Shwetha Pai, who works from home in Cincinnati for a small workplace analytics firm, said big holiday parties stir up memories of her early career days in investment banking, when her guard was always up at male-dominated nights out, and she often used her commute home as an excuse to leave early.

“People make bad decisions in those situations. They just do,” said Pai, 41, head of operations and marketing at Worklytics. “There is definitely this expectation that you take part in all of it because that’s part of ‘team bonding.’ But in fact, for women, it’s really fraught with a lot of challenges and risk. ”

Bill MacQueen, 46, is far removed from big city nightlife as assistant director of commercialization at Ajinomoto’s manufacturing plant in Eddyville, Iowa.

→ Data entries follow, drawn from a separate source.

(** * vyos.utils.system: the sysctl gateway and the small system probes

    A shallow embedding of [python/vyos/utils/system.py].  The module is a
    set of wrappers around operating-system facilities, so every function
    is a program over the calls it makes to the outside world
    ([subprocess.run], [read_file], [get_core_count], [is_uefi_system],
    [cmd]).  Programs are trees of such calls; [exec] runs a tree against
    any model of the outside world and logs the calls that were made. *)

From Equations Require Import Equations.
From Stdlib Require Import List ZArith NArith Bool String Ascii Lia.
From Stdlib Require Import DecimalString DecimalZ.
From Stdlib Require Import Floats.SpecFloat.
Import ListNotations.

Set Implicit Arguments.
Local Open Scope Z_scope.

(** ** Python values *)

Module Py.

(** A Python [str] is a sequence of Unicode code points. *)
Definition str := list N.

(** A [str] literal whose characters are all ASCII. *)
Definition u (s : string) : str :=
  List.map N_of_ascii (list_ascii_of_string s).

(** [a == b] on [str]. *)
Fixpoint str_eqb (a b : str) : bool :=
  match a, b with
  | [], [] => true
  | x :: a', y :: b' => N.eqb x y && str_eqb a' b'
  | _, _ => false
  end.

(** A Python [bytes] object. *)
Definition bytes := list Byte.byte.

(** The exceptions that can travel through this module. *)
Inductive exn : Type :=
| FileNotFoundError
| PermissionError
| OSError
| CalledProcessError (returncode : Z)
| UnicodeDecodeError
| AttributeError
| TypeError
| ValueError
| IndexError
| ZeroDivisionError
| OverflowError.

(** The argument of [sysctl_write]: [str | int]. *)
Inductive value : Type :=
| VStr (s : str)
| VInt (n : Z).

(** [str(n)] for an [int]: the decimal digits, with a leading minus sign
    for negative numbers. *)
Definition str_of_int (n : Z) : str :=
  u (NilZero.string_of_int (Z.to_int n)).

(** [value if isinstance(value, str) else str(value)] *)
Definition to_str (value : value) : str :=
  match value with
  | VInt n => str_of_int n
  | VStr s => s
  end.

(** *** [bytes.decode()]: strict UTF-8 *)

Definition is_cont (b : N) : bool := (128 <=? b)%N && (b <=? 191)%N.

Definition cont_bits (b : N) : N := N.land b 63.

Fixpoint utf8_decode (bs : list N) : option str :=
  match bs with
  | [] => Some []
  | b0 :: r0 =>
    if (b0 <? 128)%N then option_map (cons b0) (utf8_decode r0)
    else if (b0 <? 194)%N then None
    else if (b0 <? 224)%N then
      match r0 with
      | b1 :: r1 =>
        if is_cont b1
        then option_map (cons (N.land b0 31 * 64 + cont_bits b1)%N)
                        (utf8_decode r1)
        else None
      | _ => None
      end
    else if (b0 <? 240)%N then
      match r0 with
      | b1 :: b2 :: r2 =>
        if is_cont b1 && is_cont b2
           && negb ((b0 =? 224)%N && (b1 <? 160)%N)
           && negb ((b0 =? 237)%N && (160 <=? b1)%N)
        then option_map
               (cons (N.land b0 15 * 4096 + cont_bits b1 * 64 + cont_bits b2)%N)
               (utf8_decode r2)
        else None
      | _ => None
      end
    else if (b0 <? 245)%N then
      match r0 with
      | b1 :: b2 :: b3 :: r3 =>
        if is_cont b1 && is_cont b2 && is_cont b3
           && negb ((b0 =? 240)%N && (b1 <? 144)%N)
           && negb ((b0 =? 244)%N && (144 <=? b1)%N)
        then option_map
               (cons (N.land b0 7 * 262144 + cont_bits b1 * 4096
                      + cont_bits b2 * 64 + cont_bits b3)%N)
               (utf8_decode r3)
        else None
      | _ => None
      end
    else None
  end.

Definition decode (b : bytes) : option str :=
  utf8_decode (List.map Byte.to_N b).

(** The bytes of an ASCII literal. *)
Definition b (s : string) : bytes :=
  List.map byte_of_ascii (list_ascii_of_string s).

(** *** [dict]: insertion-ordered, one entry per key *)

(** [==] on the keys of a dictionary. *)
Class Hashable (K : Type) : Type := key_eqb : K -> K -> bool.
#[export] Instance str_hashable : Hashable str := str_eqb.
#[export] Instance int_hashable : Hashable Z := Z.eqb.

Definition dict (K V : Type) := list (K * V).

(** [d[k] = v]: an existing key keeps its place, a new key goes last. *)
Fixpoint setitem {K V} `{Hashable K} (d : dict K V) (k : K) (v : V)
  : dict K V :=
  match d with
  | [] => [(k, v)]
  | (k', v') :: d' =>
    if key_eqb k' k then (k', v) :: d' else (k', v') :: setitem d' k v
  end.

Definition keys {K V} (d : dict K V) : list K := List.map fst d.
Definition items {K V} (d : dict K V) : list (K * V) := d.

(** [subprocess.CompletedProcess]; [stdout] is [None] unless captured. *)
Record CompletedProcess : Type := mkCompleted {
  returncode : Z;
  stdout : option bytes;
}.

End Py.
Import Py.

(** ** Programs over the outside world *)

(** The calls that leave the module, indexed by what they answer. *)
Inductive call : Type -> Type :=
| spawn (args : list str) (capture_output : bool) : call CompletedProcess
| read_file (path : str) : call str
| get_core_count : call Z
| is_uefi_system : call bool
| cmd (command : str) : call str.

Inductive prog (A : Type) : Type :=
| Ret (a : A)
| Raise (e : exn)
| Vis (X : Type) (c : call X) (k : X -> prog A).

Arguments Ret {A} a.
Arguments Raise {A} e.
Arguments Vis {A X} c k.

Fixpoint bind {A B} (p : prog A) (f : A -> prog B) : prog B :=
  match p with
  | Ret a => f a
  | Raise e => Raise e
  | Vis c k => Vis c (fun x => bind (k x) f)
  end.

Definition trigger {X} (c : call X) : prog X := Vis c (fun x => Ret x).

Declare Scope prog_scope.
Delimit Scope prog_scope with prog.
Notation "x <- p ;; q" := (bind p (fun x => q))
  (at level 61, p at next level, right associativity) : prog_scope.
Notation "p ;; q" := (bind p (fun _ => q))
  (at level 61, right associativity) : prog_scope.
Local Open Scope prog_scope.

(** [for x in xs: s = body(x, s)] *)
Fixpoint for_in {X S} (xs : list X) (body : X -> S -> prog S) (s : S)
  : prog S :=
  match xs with
  | [] => Ret s
  | x :: xs' => s' <- body x s ;; for_in xs' body s'
  end.

(** [for x in xs: body(x)] where the body may [return]: [Some r] is a
    [return r] inside the loop, [None] falls through to the next round;
    [after] is the code that follows the loop. *)
Fixpoint for_in_return {X R} (xs : list X) (body : X -> prog (option R))
    (after : prog R) : prog R :=
  match xs with
  | [] => after
  | x :: xs' =>
    r <- body x ;;
    match r with
    | Some v => Ret v
    | None => for_in_return xs' body after
    end
  end.

(** *** Running a program *)

Inductive outcome (A : Type) : Type :=
| Returned (a : A)
| Raised (e : exn).
Arguments Returned {A} a.
Arguments Raised {A} e.

(** One entry of the log of calls. *)
Inductive logged : Type :=
| Called (X : Type) (c : call X).
Arguments Called {X} c.

Section Exec.
Variable World : Type.
(** The outside world answers a call or raises, and moves on. *)
Variable handler : forall X, call X -> World -> outcome X * World.

Fixpoint exec {A} (p : prog A) (w : World)
  : outcome A * World * list logged :=
  match p with
  | Ret a => (Returned a, w, [])
  | Raise e => (Raised e, w, [])
  | Vis c k =>
    match handler c w with
    | (Returned x, w') =>
      let '(o, w'', t) := exec (k x) w' in (o, w'', Called c :: t)
    | (Raised e, w') => (Raised e, w', [Called c])
    end
  end.

(** A run followed by another one that starts from its result. *)
Definition and_then {A B} (r : outcome A * World * list logged)
    (f : A -> World -> outcome B * World * list logged)
  : outcome B * World * list logged :=
  match r with
  | (Returned a, w1, t1) => let '(o, w2, t2) := f a w1 in (o, w2, t1 ++ t2)
  | (Raised e, w1, t1) => (Raised e, w1, t1)
  end.
End Exec.

(** ** subprocess.run *)

(** [run(args, capture_output=..., check=...)]: start the process, wait
    for it, and raise [CalledProcessError] on a non-zero exit status only
    if [check] is set. *)
Definition run (args : list str) (capture_output check : bool)
  : prog CompletedProcess :=
  r <- trigger (spawn args capture_output) ;;
  if check && negb (returncode r =? 0)
  then Raise (CalledProcessError (returncode r))
  else Ret r.

(** [tmp.stdout.decode()] *)
Definition stdout_decode (tmp : CompletedProcess) : prog str :=
  match stdout tmp with
  | None => Raise AttributeError
  | Some raw =>
    match decode raw with
    | Some s => Ret s
    | None => Raise UnicodeDecodeError
    end
  end.

(** ** The sysctl gateway *)

(** [sysctl_read(name)]: the output of [sysctl -nb name], decoded.  The
    exit status is not looked at. *)
Definition sysctl_read (name : str) : prog str :=
  tmp <- run [u "sysctl"; u "-nb"; name] true false ;;
  stdout_decode tmp.

(** [sysctl_write(name, value)] *)
Definition sysctl_write (name : str) (value : value) : prog bool :=
  (* convert other types to string before comparison *)
  let value := to_str value in
  (* do not change anything if a value is already configured *)
  cur <- sysctl_read name ;;
  if str_eqb cur value then Ret true else
  (* return False if sysctl call failed *)
  r <- run [u "sysctl"; u "-wq"; name ++ u "=" ++ value] false false ;;
  if negb (returncode r =? 0) then Ret false else
  (* compare old and new values *)
  cur' <- sysctl_read name ;;
  if str_eqb cur' value then Ret true else
  (* False in other cases *)
  Ret false.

And he doesn’t drink.

But count him in for bingo.

MacQueen said his heart gave a “leap for joy that we were back to pre-COVID” when he got his bingo card at the entrance of Ajinomoto’s dinner party for its plant workers, an event he has cherished since he started working there 28 years ago, two days after graduating high school.

“It was just so nice to hear everyone in that hall talking and laughing, and people teasing each other,” MacQueen said. “And sounding cheesy, it was just kind of like a family reunion.”